Chazolles se mordit les lèvres et ne répondit pas.

—Voilà pour le premier point, reprit Duvernet. Je suis méthodique comme un dominicain en chaire. Tu trompes la meilleure des épouses et la meilleure des mères. J'ajoute la plus attrayante des femmes, car elle est extrêmement jolie, ta femme! C'est la splendeur du beau.

Pour ceux-là même qui aiment les chlorotiques, tu as pris soin de la rendre plus pâle à force d'insomnies. Rien ne lui manque. Et maintenant, pour qui la trompes-tu? C'est mon second point.

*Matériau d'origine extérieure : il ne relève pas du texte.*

(** * Collaborative canvas server: history engine and relay

    A shallow embedding of [src/server/server.js] (the file under
    [src/unnamed/part_000] has the same WebSocket code, with comments and one
    extra log line): the [ws.on('message')] handler, [broadcastToAll] and the
    retention sweep installed with [setInterval].

    Conventions of the embedding
    - JavaScript values are the inductive [value]; numbers are IEEE doubles
      ([PrimFloat]); strings are Rocq strings, one character per code unit.
    - [canvasStates] is a JavaScript array: its indexed elements are a list
      (a hole reads as [undefined] and is kept as [VUndefined]) and the
      properties written under a negative key are kept apart, since
      [canvasStates[-3] = v] creates a property and leaves [length] alone.
    - [currentStateIndex] is an integer-valued JavaScript number; it is a [Z]
      here (exact below 2^53, which no run of the server reaches).
    - [JSON.parse] and [JSON.stringify] belong to the runtime and are
      parameters of the development; a frame is whatever the transport
      carries.
    - The handler runs in a monad that threads the server state and carries a
      thrown exception up to the enclosing [try]/[catch].
    - The [connection] and [close] callbacks register and unregister
      participants and greet them; they take the id and the colour that the
      runtime drew. The [error] callback only logs and is left out.
    - Of the static file responder, the filter of the requested path is
      embedded; the rest of it goes through the file system. *)

From Stdlib Require Import ZArith Lia.
From Stdlib Require Import Floats.PrimFloat Numbers.Cyclic.Int63.Uint63.
From stdpp Require Import gmap strings list pretty.

#[local] Set Warnings "-register-all,-clear-no-such-hyp".
#[local] Open Scope string_scope.
#[local] Open Scope list_scope.
#[local] Open Scope Z_scope.

(** ** JavaScript values *)

Module Js.

Inductive value :=
  | VUndefined
  | VNull
  | VBool (b : bool)
  | VNum (x : float)
  | VStr (s : string)
  | VArr (l : list value)
  | VObj (m : gmap string value).

Inductive Exn := SyntaxError | TypeError.

(** The number a JavaScript program gets for the integer [z]. *)
Definition number_of_Z (z : Z) : float :=
  if decide (z < 0)
  then PrimFloat.opp (PrimFloat.of_uint63 (Uint63.of_Z (- z)))
  else PrimFloat.of_uint63 (Uint63.of_Z z).

(** [ToBoolean]: what [if (v)] tests. *)
Definition truthy (v : value) : bool :=
  match v with
  | VUndefined | VNull => false
  | VBool b => b
  | VNum x => negb (PrimFloat.eqb x 0%float || negb (PrimFloat.eqb x x))
  | VStr s => negb (String.eqb s EmptyString)
  | VArr _ | VObj _ => true
  end.

(** [v === s] for a string [s]. *)
Definition strict_eq_string (v : value) (s : string) : bool :=
  match v with
  | VStr t => String.eqb t s
  | _ => false
  end.

(** The properties of a list-like value under their index names. *)
Definition indexed (l : list value) : gmap string value :=
  list_to_map (imap (fun i v => (pretty i, v)) l).

Definition code_units (s : string) : list value :=
  (fun c => VStr (String c EmptyString)) <$> String.list_ascii_of_string s.

(** Own enumerable properties, as the spread [{...v}] copies them. *)
Definition own_props (v : value) : gmap string value :=
  match v with
  | VObj m => m
  | VArr l => indexed l
  | VStr s => indexed (code_units s)
  | _ => ∅
  end.

(** [v.k] for a name [k] that no prototype defines (the handler reads
    [type], [userId] and [stateData] only). [None]: the access throws
    a [TypeError], which it does on [null] and [undefined]. *)
Definition read (v : value) (k : string) : option value :=
  match v with
  | VUndefined | VNull => None
  | VArr l =>
      Some (default VUndefined
              (<["length" := VNum (number_of_Z (Z.of_nat (length l)))]> (indexed l) !! k))
  | VStr s =>
      Some (default VUndefined
              (<["length" := VNum (number_of_Z (Z.of_nat (String.length s)))]>
                 (indexed (code_units s)) !! k))
  | _ => Some (default VUndefined (own_props v !! k))
  end.

(** An object literal [{k1: v1, k2: v2, ...}] with distinct names. *)
Definition obj (fields : list (string * value)) : value :=
  VObj (list_to_map fields).

(** *** Arrays that are written through an index *)

Record Array := mkArray {
  elems : list value;       (* elements 0 .. length-1 *)
  extra : gmap Z value      (* properties under a negative key *)
}.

Chazolles fit un geste d'impatience.

—Tu m'entendras jusqu'au bout. Mon cher, je n'ai pas fait ce pas pour reculer. Je poursuis.

—Va donc!

—Cette petite Angèle Méraud est connue dans le monde où l'on ne s'ennuie pas. Tu as vu à la Renaissance, l'autre soir, le baron Germain, ce replâtré, le duc de Charnay, ce mignon sans dague ni rapière, qui lui souriaient comme de vieux amis. Ce qu'il y a entre eux, je ne le sais pas, ni ne veux le savoir. Mais crois-tu, de bonne foi, que cette Parisienne qui s'est livrée à toi sans résistance, se soit mieux défendue contre les autres?

—Valéry!

—Je ne lui en veux pas. Je ne suis point de ceux qui lapident les femmes tombées. J'ai pour elles des miséricordes infinies et leur pardonne des faiblesses dont nous profitons, mais enfin quand on achète un plaisir au prix de son repos, au prix du bonheur de ceux qu'on aimait, qu'on aime encore—car tu as trop de cœur pour les oublier—et dont on a charge, il est bon de se renseigner et de savoir si ce plaisir vaut les sacrifices qu'il coûte, les peines qu'il nous impose à nous et à d'autres et les biens qu'il nous fait perdre. Je ne veux pas examiner de plus près tes affaires et je tiens à ne pas m'initier à des aventures dont tu ne m'as point fait le confident, mais je suis ton ami et tu m'estimes trop pour en douter.

Réfléchis. Examine par tes yeux. Observe et agis selon ton inspiration. Moi j'ai flairé un précipice et je t'ai crié: Gare! Il y a une vipère sous les fleurs. N'y touche pas ou tu te piqueras les doigts.

La victoria descendait la pente qui arrive à Longchamp. Elle longea le moulin à vent et les villas pseudo-gothiques qui sont de l'autre côté de l'allée, à l'extrémité du champ de courses; puis elle roula pendant un instant entre deux pelouses et s'arrêta à la porte du pesage.

Les deux amis descendirent et entrèrent.